To do
What is needed here is a faithful repeat of every entry, with no character changed.

Input

(** * Request governance of the Moltbook monitor

    A shallow embedding of the request-governance code of
    [openclaw-moltbook/src/monitor]: the deduplication tracker
    ([deduplication.py]), the sliding-window rate limiter
    ([rate_limiter.py]), the backoff handler ([backoff.py]), the
    robots.txt rule matcher ([robots.py]) and the adaptive polling
    interval ([scheduler.py]).

    Conventions of the embedding.
    - A Python [dict] is a [gmap]; [dict.get(k, d)] is [default d (m !! k)].
    - A [datetime] is the number of microseconds since the epoch and a
      [timedelta] a number of microseconds, both in [Z]: this is the
      resolution Python keeps them at.
    - A Python [float] is an exact rational in [Q]: rounding is not modelled,
      and a statement that depends on the range in which the exact value
      and the float agree says so.
    - An exception of the library that ends a call ([OverflowError],
      [ValueError], [ZeroDivisionError], [KeyError]) is [None] or a flag in
      the result of the functions that model it.
    - Every read of the clock ([datetime.now], [time.time]) and every draw of
      [random.uniform] is an explicit argument of the function that makes it.
    - A method that mutates [self] returns the new state next to its result. *)

From stdpp Require Import gmap strings list sorting.
From Stdlib Require Import Ascii ZArith QArith Qabs Qminmax Qround Qpower Lqa
  Lia.

Open Scope Z_scope.

(** ** deduplication.py *)

Module Dedup.

(** [SeenPost]: the record of a previously seen post. *)
Record SeenPost := mkSeenPost {
  post_id : string;
  content_hash : string;
  first_seen_at : Z;
  last_seen_at : Z;
  seen_count : Z
}.

(** [DeduplicationTracker]: [by_id] maps post ids to records, [by_hash] maps
    content hashes to post ids. *)
Record DeduplicationTracker := mkTracker {
  ttl : Z;
  by_id : gmap string SeenPost;
  by_hash : gmap string string
}.

(** [DeduplicationTracker(ttl=...)]: both indexes start empty. *)
Definition new_tracker (ttl0 : Z) : DeduplicationTracker :=
  {| ttl := ttl0; by_id := ∅; by_hash := ∅ |}.

(** Truth value of a Python [str]: the empty string is false. *)
Definition truthy (s : string) : bool :=
  match s with EmptyString => false | _ => true end.

Definition has_id (t : DeduplicationTracker) (pid : string) : bool :=
  bool_decide (is_Some (by_id t !! pid)).

Definition has_hash (t : DeduplicationTracker) (h : string) : bool :=
  bool_decide (is_Some (by_hash t !! h)).

(** [is_duplicate(post_id, content_hash=None)]. *)
Definition is_duplicate (t : DeduplicationTracker) (pid : string)
    (h : option string) : bool :=
  if has_id t pid then true
  else match h with
       | Some h' => truthy h' && has_hash t h'
       | None => false
       end.

(** [mark_seen(post_id, content_hash)], with [now] the clock reading. The
    record of a known id is updated in place; the hash index is written only
    when the record is created. *)
Definition mark_seen (t : DeduplicationTracker) (pid h : string) (now : Z)
    : SeenPost * DeduplicationTracker :=
  match by_id t !! pid with
  | Some record =>
      let record' := {| post_id := post_id record;
                        content_hash := content_hash record;
                        first_seen_at := first_seen_at record;
                        last_seen_at := now;
                        seen_count := seen_count record + 1 |} in
      (record', {| ttl := ttl t;
                   by_id := <[pid := record']> (by_id t);
                   by_hash := by_hash t |})
  | None =>
      let record := {| post_id := pid; content_hash := h;
                       first_seen_at := now; last_seen_at := now;
                       seen_count := 1 |} in
      (record, {| ttl := ttl t;
                  by_id := <[pid := record]> (by_id t);
                  by_hash := <[h := pid]> (by_hash t) |})
  end.

Definition get_by_id (t : DeduplicationTracker) (pid : string)
    : option SeenPost :=
  by_id t !! pid.

(** [get_by_hash]: the guard [if post_id:] also rejects the empty id. *)
Definition get_by_hash (t : DeduplicationTracker) (h : string)
    : option SeenPost :=
  match by_hash t !! h with
  | Some pid => if truthy pid then by_id t !! pid else None
  | None => None
  end.

(** The first loop of [cleanup_expired]: the ids whose record was last seen
    before the cutoff. They come in the order of [map_to_list], which need
    not be the insertion order a Python [dict] walks in; the second loop
    gives the same result for every order. *)
Definition expired_ids (t : DeduplicationTracker) (now : Z) : list string :=
  let cutoff := now - ttl t in
  (filter (λ kr : string * SeenPost, last_seen_at kr.2 < cutoff)
          (map_to_list (by_id t))).*1.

Completed exercise
(** * Request governance of the Moltbook monitor

    A shallow embedding of the request-governance code of
    [openclaw-moltbook/src/monitor]: the deduplication tracker
    ([deduplication.py]), the sliding-window rate limiter
    ([rate_limiter.py]), the backoff handler ([backoff.py]), the
    robots.txt rule matcher ([robots.py]) and the adaptive polling
    interval ([scheduler.py]).

    Conventions of the embedding.
    - A Python [dict] is a [gmap]; [dict.get(k, d)] is [default d (m !! k)].
    - A [datetime] is the number of microseconds since the epoch and a
      [timedelta] a number of microseconds, both in [Z]: this is the
      resolution Python keeps them at.
    - A Python [float] is an exact rational in [Q]: rounding is not modelled,
      and a statement that depends on the range in which the exact value
      and the float agree says so.
    - An exception of the library that ends a call ([OverflowError],
      [ValueError], [ZeroDivisionError], [KeyError]) is [None] or a flag in
      the result of the functions that model it.
    - Every read of the clock ([datetime.now], [time.time]) and every draw of
      [random.uniform] is an explicit argument of the function that makes it.
    - A method that mutates [self] returns the new state next to its result. *)

From stdpp Require Import gmap strings list sorting.
From Stdlib Require Import Ascii ZArith QArith Qabs Qminmax Qround Qpower Lqa
  Lia.

Open Scope Z_scope.

(** ** deduplication.py *)

Module Dedup.

(** [SeenPost]: the record of a previously seen post. *)
Record SeenPost := mkSeenPost {
  post_id : string;
  content_hash : string;
  first_seen_at : Z;
  last_seen_at : Z;
  seen_count : Z
}.

(** [DeduplicationTracker]: [by_id] maps post ids to records, [by_hash] maps
    content hashes to post ids. *)
Record DeduplicationTracker := mkTracker {
  ttl : Z;
  by_id : gmap string SeenPost;
  by_hash : gmap string string
}.

(** [DeduplicationTracker(ttl=...)]: both indexes start empty. *)
Definition new_tracker (ttl0 : Z) : DeduplicationTracker :=
  {| ttl := ttl0; by_id := ∅; by_hash := ∅ |}.

(** Truth value of a Python [str]: the empty string is false. *)
Definition truthy (s : string) : bool :=
  match s with EmptyString => false | _ => true end.

Definition has_id (t : DeduplicationTracker) (pid : string) : bool :=
  bool_decide (is_Some (by_id t !! pid)).

Definition has_hash (t : DeduplicationTracker) (h : string) : bool :=
  bool_decide (is_Some (by_hash t !! h)).

(** [is_duplicate(post_id, content_hash=None)]. *)
Definition is_duplicate (t : DeduplicationTracker) (pid : string)
    (h : option string) : bool :=
  if has_id t pid then true
  else match h with
       | Some h' => truthy h' && has_hash t h'
       | None => false
       end.

(** [mark_seen(post_id, content_hash)], with [now] the clock reading. The
    record of a known id is updated in place; the hash index is written only
    when the record is created. *)
Definition mark_seen (t : DeduplicationTracker) (pid h : string) (now : Z)
    : SeenPost * DeduplicationTracker :=
  match by_id t !! pid with
  | Some record =>
      let record' := {| post_id := post_id record;
                        content_hash := content_hash record;
                        first_seen_at := first_seen_at record;
                        last_seen_at := now;
                        seen_count := seen_count record + 1 |} in
      (record', {| ttl := ttl t;
                   by_id := <[pid := record']> (by_id t);
                   by_hash := by_hash t |})
  | None =>
      let record := {| post_id := pid; content_hash := h;
                       first_seen_at := now; last_seen_at := now;
                       seen_count := 1 |} in
      (record, {| ttl := ttl t;
                  by_id := <[pid := record]> (by_id t);
                  by_hash := <[h := pid]> (by_hash t) |})
  end.

Definition get_by_id (t : DeduplicationTracker) (pid : string)
    : option SeenPost :=
  by_id t !! pid.

(** [get_by_hash]: the guard [if post_id:] also rejects the empty id. *)
Definition get_by_hash (t : DeduplicationTracker) (h : string)
    : option SeenPost :=
  match by_hash t !! h with
  | Some pid => if truthy pid then by_id t !! pid else None
  | None => None
  end.

(** The first loop of [cleanup_expired]: the ids whose record was last seen
    before the cutoff. They come in the order of [map_to_list], which need
    not be the insertion order a Python [dict] walks in; the second loop
    gives the same result for every order. *)
Definition expired_ids (t : DeduplicationTracker) (now : Z) : list string :=
  let cutoff := now - ttl t in
  (filter (λ kr : string * SeenPost, last_seen_at kr.2 < cutoff)
          (map_to_list (by_id t))).*1.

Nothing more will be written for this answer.